• RECORDS:
(** The guard [if (!state) return null] is for a null argument, which the
    parameter type excludes and no caller passes: a location always holds a
    cookie.  [getActionContext] is called twice, once for each place the
    snapshot goes; both calls come after the assignment to [state.flow]. *)
Definition updateContext (state : loc) (fl : Flow) (action : Action) : M loc :=
  s <- deref state ;;
  if negb (FlowActionNames_has fl (action_name action)) then
    throw (Error ("Flow " ++ flow_name fl ++ " does not have an action named "
                    ++ action_name action)%string)
  else
    _ <- (if falsy (flow s)
          then assign state (set_flow (Some (flow_name fl)))
          else ret tt) ;;
    s <- deref state ;;
    inFlow <- lift (getActionContext s fl action) ;;
    inHistory <- lift (getActionContext s fl action) ;;
    new (recorded s fl action inFlow inHistory).

(** ** The flow controller (src/Flows/Controller.ts) *)

(** Modelled from the spec: util's [compose] is not among the sources.  The
    updates run in the order they are listed (record the context, then
    complete, advance or switch).  The default argument of the piped
    function, a cookie made for a mock request, is only used when it is
    called without a cookie, which the controller never does. *)
Fixpoint pipeSmsCookieUpdates (funcs : list (loc -> M loc)) (cookie : loc)
  : M loc :=
  match funcs with
  | [] => ret cookie
  | f :: rest => s <- f cookie ;; pipeSmsCookieUpdates rest s
  end.

(** [ExitKeywordTest]: a predicate on the body; a test that returns a
    rejected promise throws at the [await]. *)
Definition ExitKeywordTest : Type := string -> Result bool.

(** The fields of the class that the methods read.  [schema] is the
    evaluated schema, a map from flow names to flows, absent when the
    controller was built without one. *)
Record FlowController := {
  root : Flow;
  schema : option (gmap string Flow);
  testForExit : option ExitKeywordTest;
}.

(** The lookup is [this.schema && this.schema.has(state.flow)] followed by
    [this.schema.get(state.flow)]. *)
Definition getCurrentFlow (this : FlowController) (state : loc) : M Flow :=
  s <- deref state ;;
  if falsy (flow s) || bool_decide (flow s = Some (flow_name (root this))) then
    ret (root this)
  else
    match flow s with
    | None => ret (root this) (* not reached: [null] is falsy *)
    | Some n =>
        match schema this with
        | Some m =>
            match m !! n with
            | Some f => ret f
            | None =>
                throw (TypeError ("Received invalid flow name in SMS cookie: " ++ n)%string)
            end
        | None =>
            throw (TypeError ("Received invalid flow name in SMS cookie: " ++ n)%string)
        end
    end.

(** Modelled from the spec: the Exit class is not among the sources; what
    its constructor gives the action as name and context is taken as
    given. *)
Variable Exit_init : string -> string * ActionContext.

Definition new_Exit (body : string) : Action :=
  {| action_name := fst (Exit_init body);
     ActionGetContext := snd (Exit_init body);
     constructor := Exit |}.

(** Modelled from the spec: [action[QuestionEvaluate](req, state)] is not
    among the sources; it classifies the inbound message and moves the
    question to its next sub-state, or rejects. *)
Variable QuestionEvaluate :
  Question -> TwilioWebhookRequest -> SmsCookie -> Result Question.

(** [deepCopy]: contexts are values here, so the copy is the value. *)
Definition deepCopy (c : FlowContext) : FlowContext := c.

Definition resolveActionFromState (this : FlowController)
    (req : TwilioWebhookRequest) (state : loc) (userCtx : UserCtx)
  : M (option Action) :=
  s <- deref state ;;
  if isComplete s then ret None
  else
    wantsExit <- match testForExit this with
                 | Some test => lift (test (Body req))
                 | None => ret false
                 end ;;
    if wantsExit : bool then ret (Some (new_Exit (Body req)))
    else
      let key := Number (flowKey s) in
      currFlow <- getCurrentFlow this state ;;
      match FlowSelectActionResolver currFlow key with
      | None => ret None
      | Some resolveAction =>
          action <- lift (resolveAction (deepCopy (flowContext s)) userCtx) ;;
          match action with
          | None => ret None
          | Some a =>
              a <- match constructor a with
                   | IsQuestion q =>
                       s <- deref state ;;
                       q' <- lift (QuestionEvaluate q req s) ;;
                       ret (with_question a q')
                   | _ => ret a
                   end ;;
              ret (Some (match FlowSelectActionName currFlow key with
                         | Some n => ActionSetName a n
                         | None => a
                         end))
          end
      end.
(** X16: [sparse_scatter] raises on a clipped window as [sparse_gather]
    does: when the scatter of the entries before it returns normally, an
    index entry whose corner is inside [x] but whose block runs past the last
    row ends the call with [RuntimeError] for every block height but 1, and
    the tensor keeps the writes of the entries before it. *)
Theorem sparse_scatter_clipped_rows_error {V G : Type} (of_batch : G -> V)
        (iadd : option (V -> G -> V))
        (x : tensor V) (xsize : Z * Z * Z * Z) (gathered : tensor G)
        (gsize : Z * Z * Z * Z) (bsize bcount boffset bstride : Z * Z)
        (do_add : bool) (l1 l2 : list (Z * Z * Z)) (B h0 w0 : Z)
        (x1 : tensor V) :
  sparse_scatter of_batch iadd x xsize gathered gsize l1
    bsize bcount boffset bstride do_add = (x1, Ok tt) ->
  xsize = shape x ->
  Z.of_nat (List.length l1) < dimN gathered ->
  dimH gathered = fst bsize -> fst bsize <> 1 ->
  0 <= B < dimN x ->
  0 <= fst boffset + h0 * fst bstride <= dimH x ->
  dimH x < fst boffset + h0 * fst bstride + fst bsize ->
  sparse_scatter of_batch iadd x xsize gathered gsize (l1 ++ (B, h0, w0) :: l2)
    bsize bcount boffset bstride do_add = (x1, Raise RuntimeError).
Proof.
  intros Hprefix Hx Hlen HgH Hone HB Hcorner Hpast.
  apply sparse_scatter_stops; [exact Hprefix|].
  pose proof (scatter_prefix_shape V G of_batch iadd x xsize gathered gsize
                bsize bcount boffset bstride do_add l1 x1 Hprefix) as Hs.
  apply shape_eq in Hs. destruct Hs as (SN & SC & SH & SW).
  assert (Hx2 : xsize2 xsize = dimH x) by (rewrite Hx; reflexivity).
  set (bh_index := fst boffset + h0 * fst bstride) in *.
  assert (Es : exists src,
             slot gathered (Z.of_nat (List.length l1)) = Ok src
             /\ blkH src = fst bsize).
  { unfold slot. rewrite py_index_inside by lia. cbn [bind].
    eexists. split; [reflexivity | exact HgH]. }
  destruct Es as (src & Es & Hsrc).
  assert (Ew : exists w,
             block_window xsize bsize boffset bstride x1 (B, h0, w0) = Ok w
             /\ span (wh0 w) (wh1 w) = dimH x - bh_index).
  { unfold block_window, locate. fold bh_index.
    rewrite SN, SH, Hx2, (py_index_inside _ _ HB). cbn [bind].
    eexists. split; [reflexivity|]. cbn [wh0 wh1].
    rewrite (Z.min_r (bh_index + fst bsize) (dimH x)) by lia.
    rewrite !slice_bound_inside by lia. unfold span. lia. }
  destruct Ew as (w & Ew & Hspan).
  assert (Ee : forall C W, expand src C (span (wh0 w) (wh1 w)) W
                           = Raise RuntimeError).
  { intros C W. unfold expand.
    assert (E : expandable (blkH src) (span (wh0 w) (wh1 w)) = false).
    { unfold expandable. apply orb_false_iff. split; apply Z.eqb_neq; lia. }
    now rewrite E, andb_false_r. }
  unfold scatter_body, add_window, assign_window. rewrite Ew, Es.
  destruct do_add; cbn [bind]; now rewrite Ee.
Qed.

Lemma sparse_scatter_clipped_rows_error_witness :
  sparse_scatter (fun g => g) (Some Z.add) (ramp 1 1 5 5) (1, 1, 5, 5)
    (fill 2 1 3 3 5) (2, 1, 3, 3)
    ([(0, 0, 0)] ++ (0, 1, 0) :: []) (3, 3) (2, 2) (0, 0) (3, 3) false
  = (fst (sparse_scatter (fun g => g) (Some Z.add) (ramp 1 1 5 5) (1, 1, 5, 5)
            (fill 2 1 3 3 5) (2, 1, 3, 3) [(0, 0, 0)]
            (3, 3) (2, 2) (0, 0) (3, 3) false),
     Raise RuntimeError).
Proof.
  apply sparse_scatter_clipped_rows_error.
  - reflexivity.
  - reflexivity.
  - cbn. lia.
  - reflexivity.
  - cbn. lia.
  - cbn. lia.
  - cbn. lia.
  - cbn. lia.
Defined.

(** X22: in add mode, when torch refuses the in-place addition for the two
    element types (a float32 batch into an integer tensor), [sparse_scatter]
    on blocks inside the tensor raises [RuntimeError] at the first index
    entry and leaves the tensor as it was. *)
Theorem sparse_scatter_add_refused {V G : Type} (of_batch : G -> V)
        (x : tensor V) (xsize : Z * Z * Z * Z) (gathered : tensor G)
        (gsize : Z * Z * Z * Z) (idx : Z * Z * Z) (l : list (Z * Z * Z))
        (bsize bcount boffset bstride : Z * Z) :
  scatter_ready x xsize gathered (idx :: l) bsize boffset bstride ->
  sparse_scatter of_batch None x xsize gathered gsize (idx :: l)
    bsize bcount boffset bstride true = (x, Raise RuntimeError).
Proof. apply sparse_scatter_refused. Qed.

Lemma sparse_scatter_add_refused_witness :
  sparse_scatter float32_to_int64 None (ramp 1 1 4 4) (1, 1, 4, 4)
    (fill 1 1 2 2 5%Q) (1, 1, 2, 2) [(0, 0, 0)] (2, 2) (2, 2) (0, 0) (2, 2) true
  = (ramp 1 1 4 4, Raise RuntimeError).
Proof.
  apply sparse_scatter_add_refused.
  unfold scatter_ready. cbn.
  repeat split; try lia. repeat constructor; cbn; lia.
Defined.
(** The commit step, with every driver call answering, on a blog that
    exists: the view is counted and recorded, and the other blogs stay
    viewable. *)
Lemma commit_view_viewable now b userID ip ua bs (db : database score) :
  viewable (b :: bs) db → b ∉ bs →
  ∃ db1, commit_view CalculatePopularity no_faults now b userID ip ua db
         = (db1, None)
         ∧ viewable bs db1.
Proof.
  intros Hv Hnotin.
  destruct (Hv b) as (_ & Hex & _); [apply elem_of_cons; by left |].
  unfold commit_view, IncrementViewCount. simpl.
  destruct (update_one (blog_id_filter b) inc_views (blogs db)) as [bs1|] eqn:Hupd.
  2: { apply update_one_None in Hupd. lia. }
  unfold RecordView. simpl.
  eexists. split; [done |].
  intros x Hx. destruct (Hv x) as (Hne & Hexx & Hnorec);
    [apply elem_of_cons; by right |].
  unfold UpdateBlogPopularity.
  assert (x ≠ b) as Hxb by (intros ->; done).
  assert (count_docs (λ v, bool_decide (BlogID v = x))
            (blog_views db ++ [mkBlogView b userID ip ua now]) = 0) as Hrec.
  { rewrite count_docs_snoc, Hnorec. simpl.
    by rewrite bool_decide_eq_false_2 by done. }
  assert (1 ≤ count_docs (blog_id_filter x) bs1) as Hbs1.
  { erewrite update_one_count; [exact Hexx | | exact Hupd]. by intros d. }
  split; [done |].
  destruct (GetBlogCounts _ _ _) as [[[[v l] d] c]|err]; simpl; [| done].
  destruct (repo_UpdateBlog_keeps no_faults now b
              (mkUpdates None None None None None None
                         (Some (CalculatePopularity v l d c)) None)
              (mkDB bs1 (blog_views db ++ [mkBlogView b userID ip ua now])))
    as [Hviews Hblogs].
  rewrite Hviews, Hblogs. done.
Qed.

Lemma lookup_live_insert now key (e : rentry score) (r : gmap string (rentry score)) :
  live now e = true → lookup_live now key (<[key := e]> r) = Some e.
Proof. intros Hl. unfold lookup_live. by rewrite lookup_insert_eq, Hl. Qed.

Lemma SADD_new now key m (r : gmap string (rentry score)) :
  lookup_live now key r = None →
  SADD now key m r = (<[key := mkEntry (RSet {[m]}) None]> r, None).
Proof. unfold SADD. by intros ->. Qed.

Lemma SADD_live now key m (r : gmap string (rentry score)) s exp :
  lookup_live now key r = Some (mkEntry (RSet s) exp) →
  SADD now key m r = (<[key := mkEntry (RSet ({[m]} ∪ s)) exp]> r, None).
Proof. unfold SADD. by intros ->. Qed.

Lemma EXPIRE_live now key ttl (r : gmap string (rentry score)) e :
  lookup_live now key r = Some e →
  EXPIRE now key ttl r = <[key := mkEntry (r_value e) (Some (now + ttl)%Z)]> r.
Proof. unfold EXPIRE. by intros ->. Qed.

Lemma SCARD_set now key (r : gmap string (rentry score)) s exp :
  lookup_live now key r = Some (mkEntry (RSet s) exp) →
  SCARD now key r = inl (Z.of_nat (size s)).
Proof. unfold SCARD. by intros ->. Qed.

Lemma live_renewed now (v : rvalue score) :
  live now (mkEntry v (Some (now + ipVelocityTTL)%Z)) = true.
Proof. unfold live, ipVelocityTTL. apply Z.leb_le. simpl. lia. Qed.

• PROBLEM REQUIREMENTS: Look through the entries above, find each line containing "constructor", and copy it.

• RESPONSE TO THE EXERCISE:
    its constructor gives the action as name and context is taken as
     constructor := Exit |}.
              a <- match constructor a with
  repeat split; try lia. repeat constructor; cbn; lia.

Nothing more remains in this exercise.